O texto é repleto de fatos característicos da realidade americana, possivelmente desconhecidos do leitor brasileiro. Já no prefácio, a autora explica ter escrito a obra a partir de depoimentos de mulheres atuantes na época, recebidos por cartas, visto que os livros precedentes praticamente não incluíam mulheres arquitetas. Admite que o livro pode não agradar a todos e coloca claramente o objetivo documental da obra, reconhecendo que os fatos descritos podem estar relacionados a movimentos feministas, porém optando por afastar-se de ideologias (COLE, 1973).
O livro se faz útil, também, para o entendimento das contribuições da mulher americana no campo da arquitetura, sob um ponto de vista histórico e social, demonstrando que mesmo muito antes da existência dos Estados Unidos as mulheres já estavam envolvidas na arquitetura de forma prática (MERRET, 2017). Apresenta as tradições das comunidades indígenas americanas e dos pioneiros, que chegam trazendo seus próprios costumes e deparando-se com uma nova realidade passam a replicar práticas dos povos nativos. A mulher indígena era a arquiteta da comunidade. A ela cabia o papel de escolher a localização da aldeia, projetar, fabricar e construir as tendas, com paciência, persistência, conhecimento e habilidades manuais. Os homens ficavam encarregados das tarefas que necessitavam exposição ao perigo e força muscular (COLE, 1973).
.
No segundo capítulo, Doris Cole retrata a mulher americana do início do século XIX, interessada em etiqueta, arte, estilos arquitetônicos e economia doméstica. Relata que as publicações da época, muitas vezes escritas por mulheres, tratavam destes assuntos e serviam de veículo de troca de ideias entre o público feminino, confinado a vida privada. A mulher era responsável por transformar o lar em um ambiente agradável, eficiente e saudável, através da arquitetura doméstica. Como consequência, adquiriu conhecimentos referentes a distribuição de ambientes em planta considerando ventilação, insolação, materiais, métodos e custos da construção. Por considerarem os homens arquitetos caros e pouco práticos, preocupados com aspectos históricos e estilos de arquitetura, também eram responsáveis pela supervisão e orientação de como construir a arquitetura das suas residências (COLE, 1973).
.
O terceiro capítulo, aborda principalmente o papel da mulher no final do século XIX, período marcado pelas guerras, industrialização, urbanização e mudanças sociais que permitiram (ou por vezes forçaram) a mulher a ingressar na força de trabalho. Enquanto a grande maioria das mulheres optou por ocupações impostas pela sociedade como “femininas” outras escolheram utilizar o conhecimento no campo da arquitetura para ajudar na reconstrução e saneamento das cidades, auxiliando comunidades necessitadas de novas habitações. É importante ressaltar que mesmo com estas mudanças, economicamente e politicamente, mulheres e homens não eram considerados iguais perante as leis americanas. A mulher ainda era vista como responsável pelo bem-estar da família e pela propagação das ideias religiosas. A autora cita no final do capítulo diversas personalidades femininas que trabalharam como arquitetas profissionais nos anos finais do séc. XIX e iniciais do séc. XX (COLE, 1973).

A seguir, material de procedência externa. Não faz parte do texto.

(** ** Data *)

Inductive SegmentLayout := Contiguous | Split (kv_stride_bytes : Z).
#[export] Instance SegmentLayout_eq_dec : EqDecision SegmentLayout.
Proof. solve_decision. Defined.

Record KVCacheGeometry := mkGeometry {
  extent_bytes : Z;
  num_blocks : Z;
  block_stride_bytes : Z;
  segment_bytes : Z;
  segments : Z;
  padded_segment_bytes : Z;
  seg : SegmentLayout
}.

Inductive BlockRanges := RContiguous (r : Z * Z) | RSplit (k v : Z * Z).
Record BlockCopy := mkBlockCopy { addr : Z; copy_bytes : Z }.
Inductive BlockCopies := CContiguous (c : BlockCopy) | CSplit (k v : BlockCopy).

Record KVCacheLayout := mkLayout { storage_format : StorageFormat; data_ptr : Z; geometry : KVCacheGeometry }.

(** The messages of the code; formatted numbers are arguments. *)
Inductive LayoutError :=
| ZeroDimension | ZeroAlignment | BlockSizeOverflow | ZeroKvStride
| SegmentsOverlap (kv_stride segment : Z) | SplitSegments (kv_stride segment segments : Z)
| PaddedSegmentOverflow | PaddedBlockOverflow | MemoryLayoutOverflow
| BlocksOverlap (stride bytes : Z) | KvOverlap (kv_stride distance : Z) | BlockOutOfRange (block blocks : Z)
| NullPointer | ZeroSize | AddressOverflow | MemoryTooSmall (need got : Z).

(** ** Geometry *)

(** Actual (unpadded) and padded sizes of a block. *)
Definition block_bytes (g : KVCacheGeometry) : Z := u64_mul (segment_bytes g) (segments g).
Definition padded_block_bytes (g : KVCacheGeometry) : Z := u64_mul (padded_segment_bytes g) (segments g).

(** Only the two block distances around the stride between K and V can make them meet. *)
Definition check_split_segments_disjoint (g : KVCacheGeometry) (kv_stride_bytes : Z) : result unit LayoutError :=
  let max_block_distance := u64_sub (num_blocks g) 1 in
  let nearest := kv_stride_bytes / block_stride_bytes g in
  let check distance :=
    if (distance =? 0) || (max_block_distance <? distance) then Ok tt
    else
      let? block_distance_bytes := ok_or (checked_mul distance (block_stride_bytes g)) MemoryLayoutOverflow in
      if Z.abs (kv_stride_bytes - block_distance_bytes) <? segment_bytes g
      then Err (KvOverlap kv_stride_bytes distance) else Ok tt in
  let? _ := check nearest in check (saturating_add nearest 1).

(** The end of the last block of a region, relative to the region. *)
Definition last_end (g : KVCacheGeometry) (bytes : Z) : option Z :=
  checked_mul (u64_sub (num_blocks g) 1) (block_stride_bytes g) ≫= fun o => checked_add o bytes.

Definition validate_extent (g : KVCacheGeometry) : result Z LayoutError :=
  match seg g with
  | Contiguous =>
      if block_stride_bytes g <? block_bytes g then Err (BlocksOverlap (block_stride_bytes g) (block_bytes g))
      else ok_or (last_end g (block_bytes g)) MemoryLayoutOverflow
  | Split kv_stride_bytes =>
      if block_stride_bytes g <? segment_bytes g then Err (BlocksOverlap (block_stride_bytes g) (segment_bytes g))
      else
        let? _ := check_split_segments_disjoint g kv_stride_bytes in
        let? last_segment_end := ok_or (last_end g (segment_bytes g)) MemoryLayoutOverflow in
        ok_or (checked_add kv_stride_bytes last_segment_end) MemoryLayoutOverflow
  end.

Definition segment_layout (segment_bytes kv_stride_bytes segments : Z) : result SegmentLayout LayoutError :=
  if segments =? 1 then Ok Contiguous
  else if kv_stride_bytes =? 0 then Err ZeroKvStride
  else if kv_stride_bytes <? segment_bytes then Err (SegmentsOverlap kv_stride_bytes segment_bytes)
  else if kv_stride_bytes =? segment_bytes then Ok Contiguous
  else if segments =? 2 then Ok (Split kv_stride_bytes)
  else Err (SplitSegments kv_stride_bytes segment_bytes segments).

Definition geometry_new (num_blocks segment_bytes kv_stride_bytes segments : Z) (block_stride : option Z) (host_alignment : Z)
    : result KVCacheGeometry LayoutError :=
  if (segment_bytes =? 0) || (num_blocks =? 0) || (segments =? 0) then Err ZeroDimension
  else if host_alignment =? 0 then Err ZeroAlignment
  else
    let? block_bytes := ok_or (checked_mul segment_bytes segments) BlockSizeOverflow in
    let? seg := segment_layout segment_bytes kv_stride_bytes segments in
    let? padded := ok_or (checked_next_multiple_of segment_bytes host_alignment) PaddedSegmentOverflow in
    let? _ := ok_or (checked_mul padded segments) PaddedBlockOverflow in
    let stride := match block_stride with
                  | Some s => s
                  | None => match seg with Contiguous => block_bytes | Split _ => segment_bytes end
                  end in
    let g := mkGeometry 0 num_blocks stride segment_bytes segments padded seg in
    let? extent := validate_extent g in
    Ok (mkGeometry extent num_blocks stride segment_bytes segments padded seg).

Definition block_ranges (g : KVCacheGeometry) (block_idx : Z) : result BlockRanges LayoutError :=
  if num_blocks g <=? block_idx then Err (BlockOutOfRange block_idx (num_blocks g))
  else
    let base := u64_mul block_idx (block_stride_bytes g) in
    Ok match seg g with
       | Contiguous => RContiguous (base, u64_add base (block_bytes g))
       | Split kv => RSplit (base, u64_add base (segment_bytes g))
                            (u64_add base kv, u64_add (u64_add base kv) (segment_bytes g))
       end.

(** ** Binding *)

Definition layout_bind (data_ptr size_bytes : Z) (g : KVCacheGeometry) : result KVCacheLayout LayoutError :=
  if data_ptr =? 0 then Err NullPointer
  else if size_bytes =? 0 then Err ZeroSize
  else
    let? _ := ok_or (checked_add data_ptr size_bytes) AddressOverflow in
    if size_bytes <? extent_bytes g then Err (MemoryTooSmall (extent_bytes g) size_bytes)
    else Ok (mkLayout Exact data_ptr g).

Definition block_copies (l : KVCacheLayout) (block_idx : Z) : result BlockCopies LayoutError :=
  let copy (r : Z * Z) := mkBlockCopy (u64_add (data_ptr l) r.1) (u64_sub r.2 r.1) in
  let? ranges := block_ranges (geometry l) block_idx in
  Ok match ranges with
     | RContiguous r => CContiguous (copy r)
     | RSplit k v => CSplit (copy k) (copy v)
     end.

(** ** What a geometry promises *)

Definition ranges_of (r : BlockRanges) : list (Z * Z) := match r with RContiguous r => [r] | RSplit k v => [k; v] end.
Definition copies_of (c : BlockCopies) : list BlockCopy := match c with CContiguous c => [c] | CSplit k v => [k; v] end.

(** The ranges of block [i] as unbounded integers. *)
Definition spans (g : KVCacheGeometry) (i : Z) : list (Z * Z) :=
  let base := i * block_stride_bytes g in
  match seg g with
  | Contiguous => [(base, base + segment_bytes g * segments g)]
  | Split kv => [(base, base + segment_bytes g); (base + kv, base + kv + segment_bytes g)]
  end.
Definition apart (a b : Z * Z) : Prop := a.2 <= b.1 \/ b.2 <= a.1.
(** No two ranges of the layer share a byte. *)
Definition disjoint_blocks (g : KVCacheGeometry) : Prop :=
  forall i j, 0 <= i < num_blocks g -> 0 <= j < num_blocks g ->
  forall a b ra rb, spans g i !! a = Some ra -> spans g j !! b = Some rb -> (i, a) <> (j, b) -> apart ra rb.

(** The dimensions of the layer are those of the machine, and not zero. *)
Record dims_ok (g : KVCacheGeometry) : Prop := {
  do_blocks : 0 < num_blocks g <= u64_max;
  do_segment : 0 < segment_bytes g <= u64_max;
  do_segments : 0 < segments g <= u64_max;
  do_stride : 0 <= block_stride_bytes g <= u64_max;
  do_block : segment_bytes g * segments g <= u64_max;
  do_split : forall kv, seg g = Split kv -> segments g = 2 /\ segment_bytes g < kv <= u64_max
}.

A educação das mulheres arquitetas também é tema do livro, relatando o aparecimento das primeiras instituições de ensino de arquitetura nos Estados Unidos, a resistência das mesmas na aceitação de alunas arquitetas e, por consequência, a instituição da primeira e única escola de arquitetura para mulheres nos Estados Unidos: a Cambridge School of Architecture and Landscape Architecture, em 1916. Na Cambridge School os homens eram os professores, e acreditavam que mulheres deveriam aprender arquitetura residencial e paisagística. O currículo incluía aulas práticas e teóricas, com o objetivo de preparar as alunas para o mercado profissional. Elas, porém, pretendiam aprender sobre diversos campos da arquitetura: escolas, hospitais, clubes e até mesmo o planejamento de bairros e comunidades (BELARMINO, 2019). Também defendiam o direito ao casamento e a prática profissional, costume pouco usual para a época. A partir das interações das alunas da Cambridge School com os alunos arquitetos da Harvard School of Architecture surgem diversos escritórios comandados por arquitetas e arquitetos. A própria Doris Cole fundou seu primeiro escritório em sociedade com Harold Goyette, com quem se casou em 1979 (COLE, 1973).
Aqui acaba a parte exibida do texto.